I got this question while considering the Nyquist no-ISI criterion, the consequence of which is that if we send one baseband symbol every T (time) then unless the bandwidth B of the channel is at least 1/2T it is inevitable that there will be inter-symbol interference. That is to say, the highest possible ISI-free symbol-rate in a baseband channel of bandwidth B is 2B.
Then, if we multiply this baseband signal with a carrier frequency f, then the spectrum of the resulting signal is shifted right by f, but since the 'negative frequency' portion of the baseband signal also shifts right, it results in a signal that spans from f-B to f+B, and thus has a bandwidth of 2B. Which seems to indicate that in case of a bandpass channel of bandwidth B the highest possible ISI-free symbol rate is B.

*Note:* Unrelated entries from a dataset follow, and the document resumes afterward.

(** * Belt probe helper (klippy/extras/belt_probe.py)

    A shallow embedding of the interactive Y-height probing helper and
    the properties of its bisection stepping, its session guard and its
    terminal commands.

    Numbers.  The positions handled by the helper are Python floats,
    which are IEEE 754 doubles.  They are modelled as rationals ([Q]);
    Python's [==] on floats is [Qeq] ([==]), decided by [Qeq_bool].
    The helper is embedded in exact arithmetic: [0.200] is [1/5],
    [0.500] is [1/2] and the two sentinels are [+-99999999999999/10].
    Rounding changes neither a comparison of two stored values nor the
    form of an expression.  It can change the order of a computed value
    and the value it was computed from, so the bisection core is
    embedded a second time in double arithmetic ([Double]), where every
    operation rounds its exact result to the nearest double; the
    properties on the order of the candidate and the current value are
    stated there.

    Collaborators.  The toolhead (motion stack and kinematics) is an
    interface ([Toolhead]); a G-code command line is given by what its
    accessors return or raise ([GCodeCommand]); the command table of the
    dispatcher is a finite map from command names to handlers;
    everything the helper says to the operator, every move it commands
    and every call of the completion callback is appended to an output
    trace.  Methods run in a state and exception monad over the helper
    object and the printer: a raise keeps the mutations made before
    it.

    The definitions come first, in the order of the source, followed by
    the vocabulary of the properties and a simulated toolhead on which
    the helper can be run; then the lemmas on the bisection, the runs of
    the methods, and the claims with their instances. *)

From Stdlib Require Import QArith Qminmax Qabs Qround Qpower Lqa Sorted.
From stdpp Require Import gmap strings list.

Local Open Scope Q_scope.

(** ** Python float primitives *)

Module Py.

(** [a < b] on floats. *)
Definition lt (a b : Q) : bool := negb (Qle_bool b a).

(** [a >= b] on floats. *)
Definition ge (a b : Q) : bool := Qle_bool b a.

(** [a == b] and [a != b] on floats. *)
Definition eq (a b : Q) : bool := Qeq_bool a b.
Definition ne (a b : Q) : bool := negb (Qeq_bool a b).

(** [min(a, b)]: the first argument unless the second is strictly
    smaller. *)
Definition min (a b : Q) : Q := if lt b a then b else a.

(** [max(a, b)]: the first argument unless the second is strictly
    larger. *)
Definition max (a b : Q) : Q := if lt a b then b else a.

(** [bisect.bisect_left(a, x)]: the binary search of the standard
    library,
<<
    lo, hi = 0, len(a)
    while lo < hi:
        mid = (lo + hi) // 2
        if a[mid] < x: lo = mid + 1
        else: hi = mid
    return lo
>>
    The loop runs on fuel; [hi - lo] strictly decreases, so [len(a)]
    iterations are enough: with that much fuel the loop has ended, and
    more fuel changes nothing ([bisect_loop_fuel]).  [mid] always lies
    in [lo, hi) and hence inside the list, so the default of [nth] is
    never read. *)
Fixpoint bisect_loop (fuel : nat) (a : list Q) (x : Q) (lo hi : nat) : nat :=
  match fuel with
  | O => lo
  | S fuel' =>
      if (lo <? hi)%nat then
        let mid := ((lo + hi) / 2)%nat in
        if lt (nth mid a 0) x
        then bisect_loop fuel' a x (mid + 1)%nat hi
        else bisect_loop fuel' a x lo mid
      else lo
  end.

Definition bisect_left (a : list Q) (x : Q) : nat :=
  bisect_loop (length a) a x 0%nat (length a).

(** [a.insert(i, x)] for a non-negative index: the element goes before
    position [i], or at the end when [i] is past the end. *)
Definition insert (i : nat) (x : Q) (a : list Q) : list Q :=
  take i a ++ x :: drop i a.

End Py.

(** ** Module constants *)

Definition Y_BOB_MINIMUM : Q := 1 # 2.
Definition BISECT_MAX : Q := 1 # 5.

(** The two literals [9999999999999.9] and [-9999999999999.9] of
    [cmd_TESTY]. *)
Definition SENTINEL_HIGH : Q := 99999999999999 # 10.
Definition SENTINEL_LOW : Q := - (99999999999999 # 10).

(** ** Messages, exceptions and the G-code command object *)

(** What the helper tells the operator ([respond_info]) and the text of
    the errors it can meet.  The numbers of the position report are
    kept as numbers; [None] stands for the placeholder ["??????"]. *)
Inductive message :=
| MsgStarting
| MsgNoChangeWarning
| MsgYPosition (prev : option Q) (y : Q) (next : option Q)
| MsgProbeFailed
| MsgAlreadyInProbe
| MsgAlreadyRegistered (cmd : string)
| MsgUnknownCommand (cmd : string)
| MsgParameter (text : string)
| MsgMoveFailed.

(** Exceptions: [gcode.error] and [printer.command_error] are the same
    class ([CommandError]); [printer.config_error] is another. *)
Inductive exn :=
| CommandError (m : message)
| ConfigError (m : message).

(** A handler is given the command line as an object with accessors
    for its parameters (gcode.py, not among the sources).  What the
    accessors used by the helper return, or raise, is an input of the
    model: [get_Y] is [gcmd.get("Y")], [get_float_Y] is
    [gcmd.get_float("Y")] and [get_float_SPEED d] is
    [gcmd.get_float("SPEED", d)]. *)
Record GCodeCommand := {
  get_Y : exn + string;
  get_float_Y : exn + Q;
  get_float_SPEED : Q -> exn + Q
}.

(** ** The bisection core of [cmd_TESTY] *)

(** Lines 205-208: remember the current position.
<<
    insert_pos = bisect.bisect_left(pp, y_pos)
    if insert_pos >= len(pp) or pp[insert_pos] != y_pos:
        pp.insert(insert_pos, y_pos)
>>
    Returns [insert_pos] and the list after the statement. *)
Definition store_position (pp : list Q) (y_pos : Q) : nat * list Q :=
  let insert_pos := Py.bisect_left pp y_pos in
  if (length pp <=? insert_pos)%nat || Py.ne (nth insert_pos pp 0) y_pos
  then (insert_pos, Py.insert insert_pos y_pos pp)
  else (insert_pos, pp).

(** Lines 210-226: the next position to move to, from the stored
    positions [pp] (after [store_position]), the index [insert_pos] of
    [y_pos] in them and the [Y] parameter. *)
Definition next_y_pos (pp : list Q) (insert_pos : nat) (y_pos : Q)
    (gcmd : GCodeCommand) : exn + Q :=
  match get_Y gcmd with
  | inl e => inl e
  | inr req =>
      if String.eqb req "+" || String.eqb req "++" then
        let check_y := SENTINEL_HIGH in
        let check_y :=
          if (insert_pos <? length pp - 1)%nat
          then nth (insert_pos + 1) pp 0 else check_y in
        let check_y :=
          if String.eqb req "+" then (check_y + y_pos) / 2 else check_y in
        inr (Py.min check_y (y_pos + BISECT_MAX))
      else if String.eqb req "-" || String.eqb req "--" then
        let check_y := SENTINEL_LOW in
        let check_y :=
          if (0 <? insert_pos)%nat
          then nth (insert_pos - 1) pp 0 else check_y in
        let check_y :=
          if String.eqb req "-" then (check_y + y_pos) / 2 else check_y in
        inr (Py.max check_y (y_pos - BISECT_MAX))
      else
        match get_float_Y gcmd with
        | inl e => inl e
        | inr d => inr (y_pos + d)
        end
  end.

(** ** The neighbours shown by [report_y_status]

    Lines 161-173: the stored positions next to [y_pos] on either side.
    [prev_pos] is the index [next_pos - 1], which is [-1] when
    [next_pos] is [0]. *)
Definition recent_positions (pp : list Q) (y_pos : Q)
  : option Q * option Q :=
  let next_pos := Py.bisect_left pp y_pos in
  let prev_pos := (Z.of_nat next_pos - 1)%Z in
  let next_pos :=
    if (next_pos <? length pp)%nat && Py.eq (nth next_pos pp 0) y_pos
    then (next_pos + 1)%nat else next_pos in
  let prev_pos_val :=
    if (0 <=? prev_pos)%Z then Some (nth (Z.to_nat prev_pos) pp 0)
    else None in
  let next_pos_val :=
    if (next_pos <? length pp)%nat then Some (nth next_pos pp 0)
    else None in
  (prev_pos_val, next_pos_val).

My question is, what compels us to transmit the frequency-shifted version of the negative frequency part? In amplitude modulation we can have SSB (single sideband) transmission, where either the upper or the lower sideband is not transmitted: why isn't this done for digital modulation methods like PSK, QAM or APSK?
If it could be done, the maximum possible symbol rate in a bandpass channel of bandwidth B would have been 2B which is a good thing, so I assume there are sound mathematical reasons as to why suppressing either one of the sidebands would stop us from successfully demodulating the signal. Any pointers as to what they may be?